▶ **What is required**: Whenever a line of the listing contains the string "Theorem", return that line.

>>>

(** The keyword loop, key by key. *)
Lemma keyword_loop_get (kw : list SearchResult) st (k : string) :
  NoDup (ids kw) -> aligned st ->
  let st' := fold_left kw_step kw st in
  od_get k (fst st') =
    match find_result k kw, od_get k (fst st) with
    | Some r, Some c => Some (c + keyword_weight * score r)%float
    | Some r, None => Some (keyword_weight * score r)%float
    | None, c => c
    end
  /\ od_get k (snd st') =
    match find_result k kw, od_get k (snd st) with
    | Some r, Some s => Some (set_relevance_type s "hybrid")
    | Some r, None => Some (set_relevance_type r "keyword")
    | None, s => s
    end.
Proof.
  revert st. induction kw as [|r kw IH]; intros st Hnd Hal; simpl.
  { by destruct (od_get k (fst st)), (od_get k (snd st)). }
  apply NoDup_cons in Hnd as [Hr Hnd].
  destruct (IH (kw_step st r) Hnd (add_keyword_aligned _ _ Hal)) as [H1 H2].
  simpl in H1, H2. rewrite H1, H2. clear H1 H2 IH.
  pose proof (aligned_get st (id (chunk r)) Hal) as Hsome.
  destruct (String.eqb_spec (id (chunk r)) k) as [<-|Hne].
  - rewrite (find_result_None _ _ Hr). unfold add_keyword.
    destruct (od_get (id (chunk r)) (fst st)) eqn:Hc.
    + destruct (proj1 Hsome) as [s Hs]; [by eexists|]. rewrite Hs. simpl.
      by rewrite !od_get_set_eq.
    + destruct (od_get (id (chunk r)) (snd st)) eqn:Hs.
      { destruct (proj2 Hsome) as [? ?]; [by eexists|done]. }
      simpl. by rewrite !od_get_set_eq.
  - assert (od_get k (fst (kw_step st r)) = od_get k (fst st)
            /\ od_get k (snd (kw_step st r)) = od_get k (snd st)) as [-> ->].
    { unfold add_keyword. destruct (od_get (id (chunk r)) (fst st)); simpl.
      - destruct (od_get (id (chunk r)) (snd st)); simpl;
          by rewrite ?od_get_set_ne.
      - by rewrite !od_get_set_ne. }
    done.
Qed.

(** Both dictionaries after the two loops, key by key. *)
Lemma fuse_scores_get (sem kw : list SearchResult) (k : string) :
  NoDup (ids sem) -> NoDup (ids kw) ->
  let st := fuse_scores sem kw semantic_weight keyword_weight in
  od_get k (fst st) =
    match find_result k sem, find_result k kw with
    | Some s, Some r => Some (semantic_weight * score s + keyword_weight * score r)%float
    | Some s, None => Some (semantic_weight * score s)%float
    | None, Some r => Some (keyword_weight * score r)%float
    | None, None => None
    end
  /\ od_get k (snd st) =
    match find_result k sem, find_result k kw with
    | Some s, Some r => Some (set_relevance_type s "hybrid")
    | Some s, None => Some s
    | None, Some r => Some (set_relevance_type r "keyword")
    | None, None => None
    end.
Proof.
  intros Hs Hk. unfold fuse_scores.
  destruct (keyword_loop_get kw (fold_left sem_step sem ([], [])) k Hk) as [H1 H2].
  { apply fold_aligned; [apply add_semantic_aligned|by split]. }
  destruct (semantic_loop_get sem ([], []) k Hs) as [H3 H4].
  simpl in *. rewrite H1, H2, H3, H4.
  by destruct (find_result k sem), (find_result k kw).
Qed.

(** What [combine_search_results] returns, in terms of the dictionaries:
    the keys in sorted order, each with its filed result and fused score. *)
Lemma combine_search_results_spec (sem kw : list SearchResult) :
  let st := fuse_scores sem kw semantic_weight keyword_weight in
  let out := combine_search_results sem kw semantic_weight keyword_weight in
  ids out = sorted_desc (score_of (fst st)) (od_keys (fst st))
  /\ Forall (fun r => exists result,
               od_get (id (chunk r)) (snd st) = Some result
               /\ r = set_score result (score_of (fst st) (id (chunk r)))) out.
Proof.
  intros st out. unfold out, combine_search_results. fold st.
  pose proof (fuse_scores_aligned sem kw) as Hal. fold st in Hal.
  assert (forall l, Forall (fun k => k ∈ od_keys (fst st)) l ->
    let out := flat_map (fun doc_id =>
                 match od_get doc_id (snd st) with
                 | Some result => [set_score result (score_of (fst st) doc_id)]
                 | None => []
                 end) l in
    ids out = l
    /\ Forall (fun r => exists result,
                 od_get (id (chunk r)) (snd st) = Some result
                 /\ r = set_score result (score_of (fst st) (id (chunk r)))) out) as Hgen.
  { induction l as [|k l IH]; intros Hl; simpl; [done|].
    apply Forall_cons in Hl as [Hk Hl]. destruct (IH Hl) as [IH1 IH2].
    destruct (proj1 (aligned_get st k Hal)) as [r Hr]; [by apply od_get_is_Some|].
    rewrite Hr. simpl. pose proof (proj2 Hal _ _ Hr) as Hid.
    split; [by rewrite Hid, IH1|].
    constructor; [|done]. simpl. rewrite Hid. by exists r. }
  apply Hgen. rewrite Forall_forall. intros k Hk.
  by rewrite sorted_desc_perm in Hk.
Qed.

(** C4.  Score fusion: the fused list holds exactly the chunk ids of the two
    result sets, each once; a chunk found by both searches gets
    [semantic_weight * semantic_score + keyword_weight * keyword_score] and
    the label [hybrid]; one found by a single search gets that search's
    weighted score alone (the missing score counts for nothing) and the
    label [semantic] or [keyword]. *)
Theorem fusion_scores_and_labels (sem kw : list SearchResult) :
  NoDup (ids sem) -> NoDup (ids kw) ->
  Forall (fun s => relevance_type s = "semantic") sem ->
  let out := combine_search_results sem kw semantic_weight keyword_weight in
  (forall doc_id, doc_id ∈ ids out <-> doc_id ∈ ids sem \/ doc_id ∈ ids kw)
  /\ NoDup (ids out)
  /\ forall r, r ∈ out ->
       match find_result (id (chunk r)) sem, find_result (id (chunk r)) kw with
       | Some s, Some k =>
           score r = (semantic_weight * score s + keyword_weight * score k)%float
           /\ relevance_type r = "hybrid" /\ chunk r = chunk s
       | Some s, None =>
           score r = (semantic_weight * score s)%float
           /\ relevance_type r = "semantic" /\ chunk r = chunk s
       | None, Some k =>
           score r = (keyword_weight * score k)%float
           /\ relevance_type r = "keyword" /\ chunk r = chunk k
       | None, None => False
       end.
Proof.
  intros Hs Hk Hlabel out.
  destruct (combine_search_results_spec sem kw) as [Hids Hout].
  fold out in Hids, Hout.
  set (st := fuse_scores sem kw semantic_weight keyword_weight) in *.
  split; [|split].
  - intros doc_id. rewrite Hids, sorted_desc_perm, <- od_get_is_Some.
    destruct (fuse_scores_get sem kw doc_id Hs Hk) as [Hc _].
    fold st in Hc. rewrite Hc.
    rewrite <- !find_result_is_Some.
    destruct (find_result doc_id sem), (find_result doc_id kw); split;
      try (by intros [?|?]); try (by intros [? ?]); eauto.
  - rewrite Hids, sorted_desc_perm. apply fuse_scores_NoDup.
  - intros r Hr. rewrite Forall_forall in Hout.
    destruct (Hout r Hr) as (result & Hget & Heq).
    destruct (fuse_scores_get sem kw (id (chunk r)) Hs Hk) as [Hc Ha].
    fold st in Hc, Ha. unfold score_of in Heq. rewrite Hc in Heq. rewrite Ha in Hget.
    destruct (find_result (id (chunk r)) sem) as [s|] eqn:Hfs,
             (find_result (id (chunk r)) kw) as [k|] eqn:Hfk;
      try done; injection Hget as <-; rewrite Heq; simpl; try done.
    split; [done|]. split; [|done].
    apply find_result_Some in Hfs as [Hin _].
    rewrite Forall_forall in Hlabel. by apply Hlabel.
Qed.
End FusionProps.

(** ** Ranking *)

Lemma StronglySorted_take {A} (R : A -> A -> Prop) (n : nat) (l : list A) :
  StronglySorted R l -> StronglySorted R (take n l).
Proof.
  intros Hs. revert n. induction Hs as [|x l Hs IH Hall]; intros [|n]; simpl;
    try constructor; [by apply IH|].
  rewrite Forall_forall in *. intros y Hy. apply Hall.
  by eapply (subseteq_take n l).
Qed.

Lemma slice_to_take {A} (k : Z) (l : list A) : exists n, PyStr.slice_to k l = take n l.
Proof. unfold PyStr.slice_to. destruct (0 <=? k); by eexists. Qed.

Section RankingProps.
Variable config : Config.
Variable Store : Type.
Variable Embedding : Type.
Variable embed : string -> Result Embedding.
Variable index : IndexOps Store Embedding.
Variable keyword_search : Store -> string -> Z -> Result (list SearchResult).

Local Abbreviation retrieve_with :=
  (retrieve_context_with config Store Embedding embed index keyword_search).
Local Abbreviation retrieve :=
  (retrieve_context config Store Embedding embed index keyword_search).
Local Abbreviation hybrid :=
  (hybrid_search Store Embedding embed index keyword_search).
Local Abbreviation not_below a b := (PrimFloat.ltb (score a) (score b) = false).

(** C5, amended.  The hit list retrieval returns is the first [max_chunks]
    entries of the stable descending sort, by final score, of the boosted
    candidates that passed the threshold: no hit scores below a later one,
    and hits with equal scores keep the order in which hybrid search
    delivered them.  No comparison of chunk ids takes part, and the list is
    a function of the search results, the weights and the configuration. *)
Theorem ranked_hits_order (sys : RAGSystem Store) (question context_type : string)
    (max_chunks : Z) (fused : list SearchResult) :
  hybrid (vector_store Store sys) question (max_chunks * 2) 0.7%float 0.3%float
    = Ok fused ->
  Forall (fun r => PrimFloat.is_nan (score r) = false)
    (filter_and_rank_results config fused question
       (resolve_context_type question context_type)
       (create_search_filters question (resolve_context_type question context_type))) ->
  let boosted :=
    map (boost (resolve_context_type question context_type))
      (List.filter (fun r => PrimFloat.leb (similarity_threshold config) (score r))
         fused) in
  let ranked := sorted_desc score boosted in
  retrieve sys question max_chunks context_type = Ok (PyStr.slice_to max_chunks ranked)
  /\ Permutation ranked boosted
  /\ StronglySorted (fun a b => not_below a b) ranked
  /\ StronglySorted (fun a b => not_below a b) (PyStr.slice_to max_chunks ranked)
  /\ forall v,
       List.filter (fun r => PrimFloat.eqb (score r) v) ranked
       = List.filter (fun r => PrimFloat.eqb (score r) v) boosted.
Proof.
  intros Hh Hnan boosted ranked.
  assert (StronglySorted (fun a b => not_below a b) ranked) as Hsorted.
  { apply sorted_desc_sorted.
    unfold filter_and_rank_results in Hnan. fold boosted in Hnan.
    by rewrite sorted_desc_perm in Hnan. }
  split; [|split; [|split; [|split]]].
  - unfold retrieve_context, retrieve_context_with. by rewrite Hh.
  - apply sorted_desc_perm.
  - done.
  - destruct (slice_to_take max_chunks ranked) as [n ->].
    by apply StronglySorted_take.
  - intros v. apply sorted_desc_stable.
    intros a b Ha Hb. by apply (eqb_tie _ _ v).
Qed.

(** C10.  The filters built for the context type never reach the ranking:
    retrieval returns the same list whatever mapping stands in for
    [create_search_filters], and [filter_and_rank_results] returns the same
    list for any two [filters] arguments. *)
Theorem filters_have_no_effect (filters_for filters_for' : string -> string -> Filters)
    (sys : RAGSystem Store) (question context_type : string) (max_chunks : Z)
    (results : list SearchResult) (filters filters' : Filters) :
  retrieve_with filters_for sys question max_chunks context_type
    = retrieve_with filters_for' sys question max_chunks context_type
  /\ retrieve sys question max_chunks context_type
    = retrieve_with (fun _ _ => no_filters) sys question max_chunks context_type
  /\ filter_and_rank_results config results question context_type filters
    = filter_and_rank_results config results question context_type filters'.
Proof. repeat split. Qed.

End RankingProps.

(** What the boosting loop does for each context type. *)
Lemma boost_api (r : SearchResult) :
  boost "api" r = if mem "api" (content_types (metadata (chunk r)))
                  then set_score r (score r * 1.2)%float else r.
Proof. unfold boost. simpl. by destruct (mem "api" _). Qed.

Lemma boost_tutorial (r : SearchResult) :
  boost "tutorial" r = if mem "code" (content_types (metadata (chunk r)))
                       then set_score r (score r * 1.2)%float else r.
Proof. unfold boost. simpl. by destruct (mem "code" _). Qed.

<<<

▶ **Solution below**:
Theorem fusion_scores_and_labels (sem kw : list SearchResult) :
Theorem ranked_hits_order (sys : RAGSystem Store) (question context_type : string)
Theorem filters_have_no_effect (filters_for filters_for' : string -> string -> Filters)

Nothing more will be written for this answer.